Placements . Each time that the Company wishes to
issue and sell Shares hereunder (each, a “ Placement
”), it will notify Wm Smith by email notice (or other method
mutually agreed to in writing by the Parties) of the number of
Shares (the “ Placement Shares ”) to be issued,
the type of Shares, the time period during which sales are
requested to be made, any limitation on the number of Shares that
may be sold in any one day and any minimum price below which sales
may not be made (a “ Placement Notice ”), the
form of which is attached hereto as Schedule 1. The
Placement Notice shall originate from any of the individuals from
the Company set forth on Schedule 3 (with a copy to each of the
other individuals from the Company listed on such schedule), and
shall be addressed to each of the individuals from Wm Smith set
forth on Schedule 3, as such Schedule 3 may be amended from time to
time. The Placement Notice shall be effective unless and
until (i) Wm Smith declines to accept the terms contained
therein for any reason, in its sole discretion, (ii) the
entire amount of the Placement Shares have been sold,
(iii) the Company suspends or terminates the Placement Notice
or (iv) the Agreement has been terminated under the provisions
of Section 12. The amount of any discount, commission or
other compensation to be paid by the Company to Wm Smith in
connection with the sale of the Placement Shares shall be
calculated in accordance with the terms set forth in Schedule
2. It is expressly acknowledged and agreed that neither
the Company nor Wm Smith will have any obligation whatsoever with
respect to a Placement or any Placement Shares unless and until the
Company delivers a Placement Notice to Wm Smith and Wm Smith does
not decline such Placement Notice pursuant to the terms set forth
above, and then only upon the terms specified therein and
herein.

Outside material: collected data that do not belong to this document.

(** * Bank HTTP service with middleware: a shallow embedding

  The Go program keeps two process-wide counters, [money] and [bank]
  (both [atomic.Int64]), guarded by one [sync.Mutex], and serves two
  handlers, [payHandler] and [saveHandler], behind the middleware chain
  [RequestIDMiddleware (LoggingMiddleware handler)].

  Conventions of the embedding:
  - a Go [int] / [int64] is a [Z] together with its two's-complement
    wrap-around [int64.wrap]; the program is taken as built for a 64-bit
    target ([strconv.IntSize = 64]);
  - a Go [string] or [[]byte] is a [string] (a list of bytes);
  - the handlers mutate the package-level variables and the response
    writer they are given: here they take and return them explicitly;
  - [fmt.Printf] appends to the process's standard output: each call
    site is one constructor of [LogLine], carrying the arguments that are
    printed (the elapsed wall-clock time of the "End" line is left out);
  - [http.ResponseWriter] is a Go interface and becomes a type class. *)

From Stdlib Require Import ZArith String Ascii List Bool Lia DecimalString.
From stdpp Require Import base option list gmap strings.

Local Open Scope string_scope.
Local Open Scope Z_scope.

(** ** 64-bit signed integers *)

Module int64.

Definition min : Z := - 2 ^ 63.
Definition max : Z := 2 ^ 63 - 1.

Definition in_range (z : Z) : Prop := min <= z <= max.

(** The value of a mathematical integer once stored in 64 bits. *)
Definition wrap (z : Z) : Z := (z + 2 ^ 63) mod 2 ^ 64 - 2 ^ 63.

(** [x + y] and [-x] as Go computes them on [int64]. *)
Definition add (x y : Z) : Z := wrap (x + y).
Definition neg (x : Z) : Z := wrap (- x).

End int64.

(** ** The parts of the Go standard library the program calls *)

Module strconv.

Definition is_digit (c : ascii) : bool :=
  let n := Z.of_nat (nat_of_ascii c) in (48 <=? n) && (n <=? 57).

Definition digit_val (c : ascii) : Z := Z.of_nat (nat_of_ascii c) - 48.

(** The digit loop of [ParseUint] in base 10: any other byte is a
    syntax error. *)
Fixpoint digits (s : string) (acc : Z) : option Z :=
  match s with
  | EmptyString => Some acc
  | String c s' =>
      if is_digit c then digits s' (acc * 10 + digit_val c) else None
  end.

(** [strconv.Atoi]: an optional sign, then at least one decimal digit,
    the value within the range of [int]; [None] stands for a non-nil
    error (syntax or range). *)
Definition Atoi (s : string) : option Z :=
  match s with
  | EmptyString => None
  | String c rest =>
      let neg := Ascii.eqb c "-" in
      let ds := if neg || Ascii.eqb c "+" then rest else s in
      match ds with
      | EmptyString => None
      | _ =>
          match digits ds 0 with
          | None => None
          | Some un =>
              if neg
              then (if un <=? 2 ^ 63 then Some (- un) else None)
              else (if un <? 2 ^ 63 then Some un else None)
          end
      end
  end.

(** [strconv.Itoa]: the decimal rendering, with a leading minus sign
    for a negative number. *)
Definition Itoa (z : Z) : string := NilZero.string_of_int (Z.to_int z).

End strconv.

Module http.

(** [http.Header]: a map from header names to their values. [Get] and
    [Set] put the name in canonical form first; the program uses one
    name only, which stands for its canonical form here. *)
Abbreviation Header := (gmap string (list string)).

Definition Get (h : Header) (key : string) : string :=
  match h !! key with
  | Some (v :: _) => v
  | _ => ""
  end.

Definition Set_ (h : Header) (key value : string) : Header :=
  <[key := [value]]> h.

(** [http.ResponseWriter]: [Header] hands out the header map, which the
    caller mutates in place ([PutHeader] stores the mutated map back). *)
Class ResponseWriter (W : Type) := {
  Header_ : W -> Header;
  PutHeader : Header -> W -> W;
  Write : string -> W -> W;
  WriteHeader : Z -> W -> W
}.

End http.

Module context.

(** Context keys are compared with their type: a key of this package's
    type [RequestIDKey] never equals a key of another type. *)
Inductive Key :=
| RequestIDKey (s : string)
| ForeignKey (s : string).

Inductive any :=
| AnyString (s : string)
| AnyInt (z : Z).

Definition key_eqb (a b : Key) : bool :=
  match a, b with
  | RequestIDKey x, RequestIDKey y => String.eqb x y
  | ForeignKey x, ForeignKey y => String.eqb x y
  | _, _ => false
  end.

(** A context is the chain of its [WithValue] bindings, innermost
    first. *)
Definition Context := list (Key * any).

Definition Background : Context := [].

Definition WithValue (parent : Context) (k : Key) (v : any) : Context :=
  (k, v) :: parent.

Fixpoint Value (ctx : Context) (k : Key) : option any :=
  match ctx with
  | [] => None
  | (k', v) :: parent => if key_eqb k' k then Some v else Value parent k
  end.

In the event of a conflict between the terms of
this Agreement and the terms of a Placement Notice, the terms of
the Placement Notice will control.
3.
Sale of Placement Shares by Wm Smith . Subject to
the terms and conditions herein set forth, upon the Company’s
issuance of a Placement Notice, and unless the sale of the
Placement Shares described therein has been declined, suspended, or
otherwise terminated in accordance with the terms of this
Agreement, Wm Smith will use its commercially reasonable efforts
consistent with its normal trading and sales practices to sell such
Placement Shares up to the amount specified, and otherwise in
accordance with the terms of such Placement Notice. Wm
Smith will provide written confirmation to the Company no later
than the opening of the Trading Day (as defined below) immediately
following the Trading Day on which it has made sales of Placement
Shares hereunder setting forth the number of Placement Shares sold
on such day, the compensation payable by the Company to Wm Smith
pursuant to Section 2 with respect to such sales, and the Net
Proceeds (as defined below) payable to the Company. Wm
Smith may sell Placement Shares by any method permitted by law
deemed to be an “at the market” offering as defined in
Rule 415 of the Securities Act, including without limitation sales
made directly on the NYSE Amex (the “ Exchange
”), on any other existing trading market for the Common Stock
or to or through a market maker. Wm Smith may also sell
Placement Shares in privately negotiated
transactions. The Company acknowledges and agrees that
(i) there can be no assurance that Wm Smith will be successful
in selling Placement Shares, and (ii) Wm Smith will incur no
liability or obligation to the Company or any other person or
entity if it does not sell Placement Shares for any reason other
than a failure by Wm Smith to use its commercially reasonable
efforts consistent with its normal trading and sales practices to
sell such Placement Shares as required under this Section
3. For the purposes hereof, “ Trading Day
” means any day on which Common Stock is purchased and sold
on the principal market on which the Common Stock is listed or
quoted.
4.
Suspension of Sales . The Company or Wm Smith
may, upon notice to the other party in writing (including by email
correspondence to each of the individuals of the other Party set
forth on Schedule 3, if receipt of such correspondence is actually
acknowledged by any of the individuals to whom the notice is sent,
other than via auto-reply) or by telephone (confirmed immediately
by verifiable facsimile transmission or email correspondence to
each of the individuals of the other Party set forth on Schedule
3), suspend any sale of Placement Shares; provided, however, that
such suspension shall not affect or impair either party’s
obligations with respect to any Placement Shares sold hereunder
prior to the receipt of such notice. Each of the Parties
agrees that no such notice under this Section 4 shall be effective
against the other unless it is made to one of the individuals named
on Schedule 3 hereto, as such Schedule may be amended from time to
time.
5.
Settlement .
(a)
Settlement of Placement Shares . Unless otherwise
specified in the applicable Placement Notice, settlement for sales
of Placement Shares will occur on the third (3rd) Trading Day (or
such earlier day as is industry practice for regular-way trading)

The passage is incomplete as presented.